• [TASK DIRECTIONS]:
Look through the data below and extract, unchanged, the lines from the one that contains "destruct (resume_opt_run e" to the one that contains "assert (Hfallback : exists", both included.
*** Opening SUPPLIED RECORDS ***
(** One call of [playTone]: it leaves the song alone and adds at most the
    one tone; it raises only at the frequency write, before any sound. *)
Lemma playTone_run e m d w :
  exists r p b new,
    playTone e m d w =
      (r, {| player := p; pop := pop w; win := b; out := out w ++ new |})
    /\ notes p = notes (player w) /\ cursor p = cursor (player w)
    /\ (fx_ready (player w) -> fx_ready p)
    /\ (is_Some (audioContext (player w)) -> is_Some (audioContext p))
    /\ (new = [] \/ new = [SineTone m (tone_length d)])
    /\ (is_Some (audioContext (player w)) -> r = Ok () -> new <> [])
    /\ (frequency_fits m = true -> r = Ok ())
    /\ (r = Throw -> frequency_fits m = false /\ new = [])
    /\ (is_Some (audioContext (player w)) -> frequency_fits m = false ->
        r = Throw).
Proof.
  unfold playTone. rewrite (bind_run _ _ w (player w) w) by done.
  destruct (acquire_run (audioContext (player w)) w) as (c & b & E & Hc).
  rewrite (bind_run _ _ _ _ _ E). destruct c as [c|].
  - destruct (resume_run e c (set_win b (set_player (set_audioContext (Some c) (player w)) w)))
      as (b' & E').
    unfold set_win, set_player in E'. cbn in E'.
    destruct (frequency_fits m) eqn:Ef.
    + eexists (Ok ()), _, b', [_]. split.
      * unfold mbind, M_bind, modify_player, set_frequency; cbn.
        rewrite E', Ef. reflexivity.
      * cbn. split_and!; eauto; done.
    + eexists Throw, _, b', []. split.
      * unfold mbind, M_bind, modify_player, set_frequency; cbn.
        rewrite E', Ef. cbn. by rewrite app_nil_r.
      * cbn. split_and!; eauto; done.
  - exists (Ok ()), (player w), b, []. rewrite app_nil_r.
    assert (Hno : ~ is_Some (audioContext (player w))).
    { intros H. specialize (Hc H). rewrite <- Hc in H. by destruct H. }
    split_and!; auto; done.
Qed.

(** ** One call of [playNextNote] *)

Lemma resume_opt_run e (ctx : option nat) w :
  exists b,
    (if ctx is Some c then resume_if_suspended e c else mret ()) w
    = (Ok (), set_win b w).
Proof.
  destruct ctx as [c|]; [apply resume_run|].
  exists (win w). by destruct w.
Qed.

(** One call on a song that has a note [n] under the cursor: the cursor moves
    on by one, the song stays, at most the note [n] sounds, and the call
    returns whenever the effect chain or a context is there and the pitch
    of [n] fits the oscillator. *)
Lemma playNextNote_run e w n :
  let s := player w in
  let idx := cursor s mod length (notes s) in
  notes s !! idx = Some n ->
  exists r w' new,
    playNextNote e w = (r, w')
    /\ notes (player w') = notes s
    /\ cursor (player w') = (idx + 1) mod length (notes s)
    /\ pop w' = pop w
    /\ out w' = out w ++ new
    /\ sounds_for n new
    /\ (fx_ready s -> fx_ready (player w'))
    /\ (is_Some (audioContext s) -> is_Some (audioContext (player w')))
    /\ (fx_ready s \/ is_Some (audioContext s) ->
        frequency_fits (midi n) = true -> r = Ok ())
    /\ (is_Some (audioContext s) -> r = Ok () -> new <> [])
    /\ (r = Throw -> new = []).
Proof.
  intros s idx Hn. unfold playNextNote.
  rewrite (bind_run _ _ w (player w) w) by done. fold s.
  assert (Hlen : length (notes s) <> 0).
  { intros Hz. apply lookup_lt_Some in Hn. lia. }
  rewrite bool_decide_eq_false_2 by done. fold idx. rewrite Hn.
  set (w1 := set_player (set_cursor ((idx + 1) mod length (notes s)) s) w).
  rewrite (bind_run _ _ w () w1) by done.
  destruct (acquire_run (audioContext s) w1) as (ctx & b & E & Hctx).
  rewrite (bind_run _ _ _ _ _ E).
  set (w2 := set_player (set_audioContext ctx (player (set_win b w1))) (set_win b w1)).
  rewrite (bind_run _ _ _ () w2) by done.
  destruct (resume_opt_run e ctx w2) as (b' & E2). rewrite (bind_run _ _ _ _ _ E2).
  destruct (ensureFx_run ctx (set_win b' w2)) as (r & p & E3 & Hp & Hr & _).
  assert (Hs : is_Some (audioContext s) -> is_Some ctx).
  { intros H. by rewrite (Hctx H). }
  destruct r as [[]|].
  2:{ rewrite (bind_throw _ _ _ _ E3).
      eexists _, _, []. split; [reflexivity|]. rewrite app_nil_r.
      destruct Hp. cbn in *.
      split_and!; try done; try congruence.
      - by left.
      - intros H. rewrite fx_audioContext0. auto.
      - intros [H|H] _; apply Hr; [by right|left; auto]. }
  rewrite (bind_run _ _ _ _ _ E3).
  destruct (applyFx_run e (set_player p (set_win b' w2))) as (p' & E4 & Hp').
  rewrite (bind_run _ _ _ _ _ E4).
  set (w5 := set_player p' _).
  rewrite (bind_run _ _ w5 (player w5) w5) by done.
  destruct (fx_step_trans _ _ _ Hp Hp') as [Ha Hb Hc Hd He]. cbn in Ha, Hb, Hc, Hd, He.
  assert (Hfallback : exists r w' new,
    playTone e (midi n) (or_else (seconds n) (Fin (3 # 10))) w5 = (r, w')
    /\ notes (player w') = notes s
    /\ cursor (player w') = (idx + 1) mod length (notes s)
    /\ pop w' = pop w
    /\ out w' = out w ++ new
    /\ sounds_for n new
    /\ (fx_ready s -> fx_ready (player w'))
    /\ (is_Some (audioContext s) -> is_Some (audioContext (player w')))
    /\ (fx_ready s \/ is_Some (audioContext s) ->
        frequency_fits (midi n) = true -> r = Ok ())
    /\ (is_Some (audioContext s) -> r = Ok () -> new <> [])
    /\ (r = Throw -> new = [])).
  { destruct (playTone_run e (midi n) (or_else (seconds n) (Fin (3 # 10))) w5)
      as (r5 & q & b5 & new & E5 & Hq1 & Hq2 & Hq3 & Hq4 & Hq5 & Hq6 & Hq7 & Hq8 & _).
    cbn in Hq1, Hq2, Hq3, Hq4, Hq6.
    eexists _, _, new. split; [exact E5|]. cbn.
    split_and!; try done; try congruence.
    - destruct Hq5 as [->| ->]; [by left|by right; right].
    - auto.
    - intros H. apply Hq4. rewrite Ha. auto.
    - intros H. apply Hq6. rewrite Ha. auto.
    - intros H. by apply Hq8. }
  destruct (piano (player w5) && bool_decide (is_Some ctx)); [|exact Hfallback].
  unfold try_catch. destruct (piano_plays e); [|exact Hfallback].
  eexists _, _, [_]. split; [reflexivity|]. cbn.
  split_and!; try done; try congruence.
  - by right; left.
  - intros H. rewrite Ha. auto.
Qed.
*** Closing SUPPLIED RECORDS ***
• [TASK OUTPUT]:
  destruct (resume_opt_run e ctx w2) as (b' & E2). rewrite (bind_run _ _ _ _ _ E2).
  destruct (ensureFx_run ctx (set_win b' w2)) as (r & p & E3 & Hp & Hr & _).
  assert (Hs : is_Some (audioContext s) -> is_Some ctx).
  { intros H. by rewrite (Hctx H). }
  destruct r as [[]|].
  2:{ rewrite (bind_throw _ _ _ _ E3).
      eexists _, _, []. split; [reflexivity|]. rewrite app_nil_r.
      destruct Hp. cbn in *.
      split_and!; try done; try congruence.
      - by left.
      - intros H. rewrite fx_audioContext0. auto.
      - intros [H|H] _; apply Hr; [by right|left; auto]. }
  rewrite (bind_run _ _ _ _ _ E3).
  destruct (applyFx_run e (set_player p (set_win b' w2))) as (p' & E4 & Hp').
  rewrite (bind_run _ _ _ _ _ E4).
  set (w5 := set_player p' _).
  rewrite (bind_run _ _ w5 (player w5) w5) by done.
  destruct (fx_step_trans _ _ _ Hp Hp') as [Ha Hb Hc Hd He]. cbn in Ha, Hb, Hc, Hd, He.
  assert (Hfallback : exists r w' new,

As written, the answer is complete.